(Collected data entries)
•••••

(** A servo answers a ping with a status packet of one byte: the ping
    succeeds exactly when that byte is 0x00. *)
Lemma ping_answered (servoId status : Z) (e : E) (s : Driver E) :
  rxbuf s = [] ->
  link (bus s) (frame servoId instruction.PING [])
  = (6, [0xFF; 0xFF; servoId; 2; status;
         to_byte (Z.lnot (to_byte (servoId + 2 + status)))], e) ->
  ping link servoId s
  = (status =? 0, mkDriver LOW [] (txlog s ++ [frame servoId instruction.PING []]) e).
Proof.
  intros Hrx Hlink. rewrite ping_run. unfold transmit. rewrite Hlink, Hrx.
  cbn [Z.eqb Pos.eqb negb app].
  match goal with |- context [receiveMessage _ _ _ ?s0] => set (s1 := s0) end.
  pose proof (receiveMessage_ok servoId [status] [] [255] [] s1) as Hok.
  cbn [length app] in Hok. change (Z.of_nat 1) with 1 in Hok.
  change (1 + 1) with 2 in Hok. change (sum_bytes [status]) with (status + 0) in Hok.
  rewrite Z.add_0_r in Hok. rewrite Hok by done. reflexivity.
Qed.

(** No answer: the ping fails on the short read. *)
Lemma ping_unanswered (servoId : Z) (e : E) (s : Driver E) :
  rxbuf s = [] ->
  link (bus s) (frame servoId instruction.PING []) = (6, [], e) ->
  ping link servoId s
  = (false, mkDriver LOW [] (txlog s ++ [frame servoId instruction.PING []]) e).
Proof.
  intros Hrx Hlink. rewrite ping_run. unfold transmit. rewrite Hlink, Hrx.
  cbn [Z.eqb Pos.eqb negb app].
  match goal with |- context [receiveMessage ?i ?n ?o ?s1] =>
    pose proof (receiveMessage_state i n o s1) as Hst;
    pose proof (receiveMessage_short i n o s1) as Hshort;
    destruct (receiveMessage i n o s1) as [[rd response] s2] end.
  cbn [snd fst rxbuf txlog bus length] in Hst, Hshort.
  rewrite Hst. injection (Hshort ltac:(lia) ltac:(lia)) as -> _. done.
Qed.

•••••

▶ **TRY IT**:
Output the records exactly.

▶ **WRITTEN RESPONSE**:
(** A servo answers a ping with a status packet of one byte: the ping
    succeeds exactly when that byte is 0x00. *)
Lemma ping_answered (servoId status : Z) (e : E) (s : Driver E) :
  rxbuf s = [] ->
  link (bus s) (frame servoId instruction.PING [])
  = (6, [0xFF; 0xFF; servoId; 2; status;
         to_byte (Z.lnot (to_byte (servoId + 2 + status)))], e) ->
  ping link servoId s
  = (status =? 0, mkDriver LOW [] (txlog s ++ [frame servoId instruction.PING []]) e).
Proof.
  intros Hrx Hlink. rewrite ping_run. unfold transmit. rewrite Hlink, Hrx.
  cbn [Z.eqb Pos.eqb negb app].
  match goal with |- context [receiveMessage _ _ _ ?s0] => set (s1 := s0) end.
  pose proof (receiveMessage_ok servoId [status] [] [255] [] s1) as Hok.
  cbn [length app] in Hok. change (Z.of_nat 1) with 1 in Hok.
  change (1 + 1) with 2 in Hok. change (sum_bytes [status]) with (status + 0) in Hok.
  rewrite Z.add_0_r in Hok. rewrite Hok by done. reflexivity.
Qed.

(** No answer: the ping fails on the short read. *)
Lemma ping_unanswered (servoId : Z) (e : E) (s : Driver E) :
  rxbuf s = [] ->
  link (bus s) (frame servoId instruction.PING []) = (6, [], e) ->
  ping link servoId s
  = (false, mkDriver LOW [] (txlog s ++ [frame servoId instruction.PING []]) e).
Proof.
  intros Hrx Hlink. rewrite ping_run. unfold transmit. rewrite Hlink, Hrx.
  cbn [Z.eqb Pos.eqb negb app].
  match goal with |- context [receiveMessage ?i ?n ?o ?s1] =>
    pose proof (receiveMessage_state i n o s1) as Hst;
    pose proof (receiveMessage_short i n o s1) as Hshort;
    destruct (receiveMessage i n o s1) as [[rd response] s2] end.
  cbn [snd fst rxbuf txlog bus length] in Hst, Hshort.
  rewrite Hst. injection (Hshort ltac:(lia) ltac:(lia)) as -> _. done.
Qed.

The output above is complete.